Şiirler, aşklar ve kayıp bir hayat
Kanı, ol gül gülerek geldiği demler şimdi
Ağlarım hâtıra geldikçe gülüştüklerimiz
Mahir
Aşk, bazen güzel anları hatırladığında da ağlatır insanı. Çünkü yoktur sevgili, yoktur onun sıcaklığını, sevgisini, vaat ettiği mutluluğu verebilecek biri ya da başka bir şey. Dünyada başka her şeyin muadili bulunabilir belki ama sevgilinin muadili somutlaştırılamaz. Üstelik daha iyisini, daha güzelini, daha akıllısını bulsanız bile o kendini aratmaya devam eder. Kalp, kendi pazılının eksik parçası olarak açılmış gediğe asla başka birini kabul etmez. Bunları böylece yazmam belki abes karşılanabilir, ancak gençlerin sevgiliye bakışlarında bazı problemler gördüğüm için bu konuyu yazma gereği duyduğumu belirteyim. Sevgililerinden ayrılan ya da aralarında geçen herhangi bir sorunda, gençler çoğunlukla başka bir denize yelken açmakta mahzur görmüyorlar. Bunun aşkın tabiatına aykırı olduğunu bilmiyorlar. Gerçek âşık olanlar içten içe kanıyorlar ama pek çoğu da gerçek aşk ile tanışmadıklarından çapkınlıklarında kariyer yapıyorlar.
Yine bir duman çöktü sokağa kent tutuştu
Bütün sığınaklarda seni arıyorum nerdesin?
Çocuksun Sen - Ahmet Telli
Âşık kalp, sevgilinin gittiği şehri virane olarak görür artık. Şairin mısralarında da gördüğümüz gibi, onunla birlikte dolaştıkları yerleri birer sığınak gibi görerek, arayışına devam eder. Arzularıyla hareket edenler için karşısındakinin kimliği önemli değildir, onunla birlikte olmak için onun karşı cins olması yeterlidir. Ancak kalbiyle yola çıkanların başka biriyle duygularını ikna etmesi mümkün değildir. Arkadaş arayan kolaylıkla kendine bir arkadaş bulabilir, ama eğer muradı bir dost ise onunla özel bir şeyler paylaşmış olmalıdır ki onu dost hanesine yazabilsin. Sevgili, dosta benzetilebilir burada, yalnız dosttan da öte bir anlam taşır seven için. Dost birden fazla olabilir. Sevgili kıskançtır, asla ikiliği kabul etmez.

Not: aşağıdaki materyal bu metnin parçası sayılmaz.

(* ===== verification/Ext2Lookup.v ===== *)
(** * ext2: block maps of files ([ext2_util.c])

    The translation of a file's block index to a block number through direct,
    singly and doubly indirect pointers, with the two one-block caches of
    [Ext2LookupControl], and the assignment of a block to an index. *)

From S2P Require Import Prelude Bytes Spinlock Disk Ext2Types Ext2Base Ext2Push Ext2Counters.
From S2P Require Import Ext2Inode Ext2Block.

(** ** Definitions *)

Record Ext2LookupControl := mkLookup {
  tmp1 : list Z;
  tmp1Block : Z;
  tmp2 : list Z;
  tmp2Block : Z;
}.

(** The allocations hold [g1] and [g2], whatever was in that memory; the block
    fields are not touched. *)
Definition ext2BlockFetchInit (g1 g2 : list Z) (c : Ext2LookupControl) : Ext2LookupControl :=
  mkLookup g1 (tmp1Block c) g2 (tmp2Block c).

(** Both buffers are freed (their contents are not used again). *)
Definition ext2BlockFetchCleanup (c : Ext2LookupControl) : Ext2LookupControl :=
  mkLookup (tmp1 c) 0 (tmp2 c) 0.

(** [buf[i]] on a [uint32_t] array. *)
Definition get_word (buf : list Z) (i : Z) : M fs Z := from_option_fault (load_le 4 (4 * i) buf).
Definition set_word (buf : list Z) (i v : Z) : M fs (list Z) :=
  from_option_fault (store_le 4 (4 * i) v buf).

(** [if (blk != lba) { blk = lba; get_disk_bytes(buf, lba, ...); }] *)
Definition load_cached (e : Ext2) (buf : list Z) (blk lba : Z) : M fs (list Z * Z) :=
  if negb (blk =? lba)
  then let! b := get_disk lba (block_sectors e) in ret (b, lba)
  else ret (buf, blk).

Definition itemsPerBlock (e : Ext2) : Z := u32 (blockSize e / 4).

(** The body of [ext2BlockFetch], under the lock. *)
Definition block_lookup (e : Ext2) (ino : Ext2Inode) (control : Ext2LookupControl) (curr : Z)
    : M fs (Z * Ext2LookupControl) :=
  let items := itemsPerBlock e in
  let baseSingly := u32 (12 + items) in
  let baseDoubly := u64 (baseSingly + u64 (blockSize e * items)) in
  if curr <? 12 then
    let! b := from_option_fault (i_blocks ino !! Z.to_nat curr) in
    ret (b, control)
  else if curr <? baseSingly then
    let! b12 := from_option_fault (i_blocks ino !! 12%nat) in
    if negb (b12 =? 0) then
      let! (t1, k1) := load_cached e (tmp1 control) (tmp1Block control) (BLOCK_TO_LBA e 0 b12) in
      let! r := get_word t1 (curr - 12) in
      ret (r, mkLookup t1 k1 (tmp2 control) (tmp2Block control))
    else ret (0, control)
  else if curr <? baseDoubly then
    let! b13 := from_option_fault (i_blocks ino !! 13%nat) in
    if negb (b13 =? 0) then
      let! (t1, k1) := load_cached e (tmp1 control) (tmp1Block control) (BLOCK_TO_LBA e 0 b13) in
      let at_ := curr - baseSingly in
      let index := u32 (at_ / items) in
      let rem := u32 (at_ mod items) in
      let! p := get_word t1 index in
      if negb (p =? 0) then
        let! (t2, k2) := load_cached e (tmp2 control) (tmp2Block control) (BLOCK_TO_LBA e 0 p) in
        let! r := get_word t2 rem in
        ret (r, mkLookup t1 k1 t2 k2)
      else ret (0, mkLookup t1 k1 (tmp2 control) (tmp2Block control))
    else ret (0, control)
  else halt.

Definition ext2BlockFetch (ino : Ext2Inode) (inodeNum : Z) (control : Ext2LookupControl)
    (curr : Z) : M fs (Z * Ext2LookupControl) :=
  let! e := gets ext2 in
  let group := INODE_TO_BLOCK_GROUP u32 e inodeNum in
  read_acquire (WLOCKS_BLOCK_BITMAP group) ;;;
  let! (result, control) := block_lookup e ino control curr in
  read_release (WLOCKS_BLOCK_BITMAP group) ;;;
  ret (result, control).

(** The inode is updated in place: the result is the new inode and control. *)
Definition ext2BlockAssign (ino : Ext2Inode) (inodeNum : Z) (control : Ext2LookupControl)
    (curr val : Z) : M fs (Ext2Inode * Ext2LookupControl) :=
  let! e := gets ext2 in
  let group := INODE_TO_BLOCK_GROUP u32 e inodeNum in
  write_acquire (WLOCKS_BLOCK_BITMAP group) ;;;
  let items := itemsPerBlock e in
  let baseSingly := u32 (12 + items) in
  let! (ino, control) :=
    if curr <? 12 then
      let! _ := from_option_fault (i_blocks ino !! Z.to_nat curr) in
      let ino := set_i_blocks (<[Z.to_nat curr := val]> (i_blocks ino)) ino in
      ext2InodeModifyM inodeNum ino ;;;
      ret (ino, control)
    else if curr <? baseSingly then
      let! b12 := from_option_fault (i_blocks ino !! 12%nat) in
      let! (ino, noninit) :=
        if b12 =? 0 then
          write_release (WLOCKS_BLOCK_BITMAP group) ;;;
          let! block := ext2BlockFind (s32 group) 1 in
          write_acquire (WLOCKS_BLOCK_BITMAP group) ;;;
          let ino := set_i_blocks (<[12%nat := block]> (i_blocks ino)) ino in
          ext2InodeModifyM inodeNum ino ;;;
          ret (ino, true)
        else ret (ino, false) in
      let! b12 := from_option_fault (i_blocks ino !! 12%nat) in
      let tmp1block := BLOCK_TO_LBA e 0 b12 in
      let! (t1, k1) := load_cached e (tmp1 control) (tmp1Block control) tmp1block in
      let t1 := if (noninit : bool) then replicate (Z.to_nat (blockSize e)) 0 else t1 in
      let! t1 := set_word t1 (curr - 12) val in
      set_disk t1 tmp1block (block_sectors e) ;;;
      ret (ino, mkLookup t1 k1 (tmp2 control) (tmp2Block control))
    else halt in
  write_release (WLOCKS_BLOCK_BITMAP group) ;;;
  ret (ino, control).

(** [ext2BlockChain]: the [1 + blocks] block numbers from index [curr] on. *)
Fixpoint block_chain (ino : Ext2Inode) (inodeNum : Z) (n : nat) (curr : Z)
    (control : Ext2LookupControl) : M fs (list Z * Ext2LookupControl) :=
  match n with
  | O => ret ([], control)
  | S n =>
      let! (b, control) := ext2BlockFetch ino inodeNum control curr in
      let! (bs, control) := block_chain ino inodeNum n (u64 (curr + 1)) control in
      ret (b :: bs, control)
  end.

Definition ext2BlockChain (ino : Ext2Inode) (inodeNum : Z) (control : Ext2LookupControl)
    (curr blocks : Z) : M fs (list Z * Ext2LookupControl) :=
  block_chain ino inodeNum (Z.to_nat (1 + blocks)) curr control.

(** ** The block map as a function of the drive *)

Definition word (buf : list Z) (i : Z) : Z := le_val (slice (4 * i) 4 buf).

(** The block number behind an index; 0 is a hole. *)
Definition block_at (e : Ext2) (d : gmap Z Z) (ino : Ext2Inode) (curr : Z) : Z :=
  let items := blockSize e / 4 in
  let ind b i := if b =? 0 then 0 else word (block_bytes e d b) i in
  if curr <? 12 then i_blocks ino !!! Z.to_nat curr
  else if curr <? 12 + items then ind (i_blocks ino !!! 12%nat) (curr - 12)
  else ind (ind (i_blocks ino !!! 13%nat) ((curr - 12 - items) / items))
         ((curr - 12 - items) mod items).

(** A pointer is a hole or a block of the volume. *)
Definition ptr_ok (e : Ext2) (b : Z) : Prop := b = 0 \/ valid_block e b.

Record map_ok (e : Ext2) (d : gmap Z Z) (ino : Ext2Inode) : Prop := {
  mo_len : length (i_blocks ino) = 15%nat;
  mo_single : ptr_ok e (i_blocks ino !!! 12%nat);
  mo_double : ptr_ok e (i_blocks ino !!! 13%nat);
  mo_inner : i_blocks ino !!! 13%nat <> 0 -> forall i, 0 <= i < blockSize e / 4 ->
    ptr_ok e (word (block_bytes e d (i_blocks ino !!! 13%nat)) i);
}.

(** A cached buffer is unused or holds the block its tag names. *)
Definition tmp_ok (e : Ext2) (d : gmap Z Z) (buf : list Z) (blk : Z) : Prop :=
  blk = 0 \/ exists b, b <> 0 /\ valid_block e b /\ blk = BLOCK_TO_LBA e 0 b /\
                       buf = block_bytes e d b.

Definition control_ok (e : Ext2) (d : gmap Z Z) (c : Ext2LookupControl) : Prop :=
  tmp_ok e d (tmp1 c) (tmp1Block c) /\ tmp_ok e d (tmp2 c) (tmp2Block c).

(** ** Fetching *)

Lemma items_bounds e : geometry e ->
  itemsPerBlock e = blockSize e / 4 /\ 256 <= blockSize e / 4 <= 16384 /\
  4 * (blockSize e / 4) <= blockSize e.
Proof.
  intros []. unfold itemsPerBlock. pose proof (Z.div_mod (blockSize e) 4 ltac:(lia)).
  pose proof (Z.mod_pos_bound (blockSize e) 4 ltac:(lia)). rewrite u32_small by lia. lia.
Qed.

Lemma get_word_ok buf i s :
  0 <= i -> 4 * i + 4 <= zlen buf -> get_word buf i s = Ok (word buf i, s).
Proof. intros. unfold get_word, load_le. rewrite load_ok by lia. done. Qed.

Lemma get_word_fault buf i s : zlen buf < 4 * i + 4 -> get_word buf i s = Fault.
Proof.
  intros. unfold get_word, load_le, load.
  rewrite (proj2 (Z.leb_gt (4 * i + 4) _)) by lia. by rewrite andb_false_r.
Qed.

Section fetch.
Context (e : Ext2) (G : geometry e) (d : gmap Z Z).

#[local] Abbreviation items := (blockSize e / 4).

Lemma BLOCK_TO_LBA_inj b b' :
  valid_block e b -> valid_block e b' -> BLOCK_TO_LBA e 0 b = BLOCK_TO_LBA e 0 b' -> b = b'.
Proof.
  intros Hb Hb'. destruct (BLOCK_TO_LBA_ok e G b Hb) as (-> & _).
  destruct (BLOCK_TO_LBA_ok e G b' Hb') as (-> & _).
  destruct (geo_spb e G). unfold block_sectors. nia.
Qed.

Lemma BLOCK_TO_LBA_nonzero b : valid_block e b -> b <> 0 -> BLOCK_TO_LBA e 0 b <> 0.
Proof.
  intros Hb Hnz. destruct (BLOCK_TO_LBA_ok e G b Hb) as (-> & _).
  destruct (geo_spb e G). pose proof (geo_base e G). unfold block_sectors, valid_block in *. nia.
Qed.

(** A coherent cache yields the block that was asked for. *)
Lemma load_cached_ok buf blk b l h :
  tmp_ok e d buf blk -> ptr_ok e b -> b <> 0 ->
  load_cached e buf blk (BLOCK_TO_LBA e 0 b) (mkFs d e l h) =
    Ok ((block_bytes e d b, BLOCK_TO_LBA e 0 b), mkFs d e l h).
Proof.
  intros Ht [?|Hb] Hnz; [done|]. unfold load_cached. pose proof (BLOCK_TO_LBA_nonzero b Hb Hnz).
  destruct (Z.eqb_spec blk (BLOCK_TO_LBA e 0 b)) as [E|E]; cbn [negb].
  - destruct Ht as [->|(b' & _ & Hb' & -> & ->)]; [congruence|].
    by rewrite (BLOCK_TO_LBA_inj b' b Hb' Hb E).
  - by mgo get_block_ok; [|done..].
Qed.

Lemma tmp_ok_block b :
  ptr_ok e b -> b <> 0 -> tmp_ok e d (block_bytes e d b) (BLOCK_TO_LBA e 0 b).
Proof. intros [?|?] ?; [done|]. right. eauto 10. Qed.

Lemma blocks_lookup ino (i : nat) :
  length (i_blocks ino) = 15%nat -> (i < 15)%nat ->
  i_blocks ino !! i = Some (i_blocks ino !!! i).
Proof.
  intros Hl Hi. destruct (lookup_lt_is_Some_2 (i_blocks ino) i) as [x Hx]; [lia|].
  by rewrite Hx, (list_lookup_total_correct _ _ _ Hx).
Qed.

Context (ino : Ext2Inode) (c : Ext2LookupControl).
Context (Hmap : map_ok e d ino) (Hc : control_ok e d c).

(** The lookup computes [block_at] and leaves a coherent control. *)
Lemma block_lookup_ok curr l h :
  0 <= curr < 12 + items + items * items ->
  exists c', block_lookup e ino c curr (mkFs d e l h) =
    Ok ((block_at e d ino curr, c'), mkFs d e l h) /\ control_ok e d c'.
Proof.
  intros Hcurr. destruct (items_bounds e G) as (Ei & Hib & Hi4).
  destruct Hmap as [Hlen H12 H13 Hin], Hc as [Hc1 Hc2].
  pose proof (zlen_block_bytes e G d) as Hz. pose proof (geo_bs_min e G).
  unfold block_lookup, block_at. rewrite Ei, (u32_small (12 + items)) by lia.
  rewrite (u64_small (blockSize e * items)), u64_small by nia.
  destruct (Z.ltb_spec curr 12).
  { rewrite blocks_lookup by (done || lia). by eexists. }
  destruct (Z.ltb_spec curr (12 + items)).
  { rewrite blocks_lookup by (done || lia). cbn [from_option_fault]. erewrite bind_ok by done.
    destruct (Z.eqb_spec (i_blocks ino !!! 12%nat) 0) as [E|E]; cbn [negb]; [by eexists|].
    mgo load_cached_ok; [|done..]. mgo get_word_ok; [|lia|rewrite Hz; lia].
    eexists. split; [done|]. split; [by apply tmp_ok_block|done]. }
  rewrite (proj2 (Z.ltb_lt curr _)) by nia.
  rewrite blocks_lookup by (done || lia). cbn [from_option_fault]. erewrite bind_ok by done.
  destruct (Z.eqb_spec (i_blocks ino !!! 13%nat) 0) as [E|E]; cbn [negb]; [by eexists|].
  mgo load_cached_ok; [|done..].
  replace (curr - (12 + items)) with (curr - 12 - items) by lia. set (at_ := curr - 12 - items).
  pose proof (Z.mod_pos_bound at_ items ltac:(lia)).
  assert (0 <= at_ / items < items).
  { split; [apply Z.div_pos; lia|apply Z.div_lt_upper_bound; lia]. }
  rewrite !u32_small by lia. mgo get_word_ok; [|lia|rewrite Hz; lia].
  specialize (Hin E (at_ / items) ltac:(lia)).
  set (p := word (block_bytes e d (i_blocks ino !!! 13%nat)) (at_ / items)) in *.
  destruct (Z.eqb_spec p 0) as [Ep|Ep]; cbn [negb].
  - eexists. split; [done|]. split; [by apply tmp_ok_block|done].
  - mgo load_cached_ok; [|done..]. mgo get_word_ok; [|lia|rewrite Hz; lia].
    eexists. split; [done|]. split; by apply tmp_ok_block.
Qed.

(** Past the last index the doubly indirect block can hold, the code indexes
    beyond the buffer of one block. *)
Lemma block_lookup_overrun curr l h :
  12 + items + items * items <= curr < 12 + items + blockSize e * items ->
  i_blocks ino !!! 13%nat <> 0 ->
  block_lookup e ino c curr (mkFs d e l h) = Fault.
Proof.
  intros Hcurr E. destruct (items_bounds e G) as (Ei & Hib & Hi4).
  destruct Hmap as [Hlen H12 H13 Hin], Hc as [Hc1 Hc2].
  pose proof (zlen_block_bytes e G d) as Hz. pose proof (geo_bs_min e G).
  unfold block_lookup. rewrite Ei, (u32_small (12 + items)) by lia.
  rewrite (u64_small (blockSize e * items)), u64_small by nia.
  rewrite (proj2 (Z.ltb_ge curr 12)), (proj2 (Z.ltb_ge curr (12 + items))),
    (proj2 (Z.ltb_lt curr _)) by nia.
  rewrite blocks_lookup by (done || lia). cbn [from_option_fault]. erewrite bind_ok by done.
  rewrite (proj2 (Z.eqb_neq _ 0) E). cbn [negb]. mgo load_cached_ok; [|done..].
  set (at_ := curr - (12 + items)).
  assert (items <= at_ / items) by (apply Z.div_le_lower_bound; lia).
  assert (at_ / items < blockSize e) by (apply Z.div_lt_upper_bound; lia).
  rewrite (u32_small (at_ / items)) by lia. unfold bind at 1.
  rewrite get_word_fault; [done|]. rewrite Hz.
  pose proof (Z.div_mod (blockSize e) 4 ltac:(lia)). pose proof (Z.mod_pos_bound (blockSize e) 4).
  lia.
Qed.

Context (inodeNum n : Z) (l : gmap ext2_lock Z) (h : heap).
Context (Hlk : l !! WLOCKS_BLOCK_BITMAP (INODE_TO_BLOCK_GROUP u32 e inodeNum) = Some n).
Context (Hn : 0 <= n).

Lemma ext2BlockFetch_ok curr :
  0 <= curr < 12 + items + items * items ->
  exists c', ext2BlockFetch ino inodeNum c curr (mkFs d e l h) =
    Ok ((block_at e d ino curr, c'), mkFs d e l h) /\ control_ok e d c'.
Proof.
  intros Hcurr. unfold ext2BlockFetch. erewrite bind_ok by done. cbn [ext2].
  mstep read_acquire_ok.
  destruct (block_lookup_ok curr (<[WLOCKS_BLOCK_BITMAP (INODE_TO_BLOCK_GROUP u32 e inodeNum) := n + 1]> l) h Hcurr)
    as (c' & E & Hc').
  mrw E. mstep read_release_ok. by exists c'.
Qed.

End fetch.

(** A whole chain. *)
Lemma block_chain_ok e d l h ino inodeNum k m : forall curr c,
  geometry e -> map_ok e d ino -> control_ok e d c ->
  l !! WLOCKS_BLOCK_BITMAP (INODE_TO_BLOCK_GROUP u32 e inodeNum) = Some k -> 0 <= k ->
  0 <= curr -> curr + Z.of_nat m <= 12 + blockSize e / 4 + blockSize e / 4 * (blockSize e / 4) ->
  exists c', block_chain ino inodeNum m curr c (mkFs d e l h) =
    Ok ((block_at e d ino <$> seqZ curr (Z.of_nat m), c'), mkFs d e l h) /\ control_ok e d c'.
Proof.
  induction m as [|m IH]; intros curr c G Hm Hc Hl Hk H0 Hend; cbn [block_chain].
  { eexists. by split. }
  destruct (ext2BlockFetch_ok e G d ino c Hm Hc inodeNum k l h Hl Hk curr) as (c1 & E & Hc1); [lia|].
  mrw E. destruct (items_bounds e G) as (_ & ? & _).
  rewrite u64_small by nia.
  destruct (IH (curr + 1) c1) as (c2 & E2 & Hc2); [done..|lia|lia|].
  mrw E2. exists c2. split; [|done].
  rewrite (seqZ_cons curr) by lia.
  replace (Z.pred (Z.of_nat (S m))) with (Z.of_nat m) by lia. done.
Qed.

Şehrin insanı, şehrin insanı, şehrin
Pahalı zevklerin insanı, ucuz cesaretlerin.
Erbain - İsmet Özel
Şehirlerin ruhuna giydirilen modernizm insanlarımızın sadece aklını çelmekle kalmıyor, aynı zamanda kalbiyle olan bağlarını da gevşeterek duygunun yerine hazzı koyuyor ve aşkı, vefayı, hakikati sisler içinde görünmez etmeye çalışıyor. İşin kötü tarafı bu konuda başarılı da oluyor. İnsanımız müthiş bir savurganlığın içinde dünya konforunu kurmanın peşinde koşuyor. Değerli olanı değil, renkli, boyalı ve gözüne güzel görüneni seçiyor. Daha da kötüsü seçimlerine de sadık kalmıyor ve sürekli bir yapbozun içinde kıvranıp duruyor. Cesareti kırılıyor, hedefe yürümekte tereddüt gösteriyor ve bir tatminsizliğin, bir mutsuzluğun pençesine düşüyor. İmkânları ne kadar geniş olursa olsun bundan kendini kurtaramıyor.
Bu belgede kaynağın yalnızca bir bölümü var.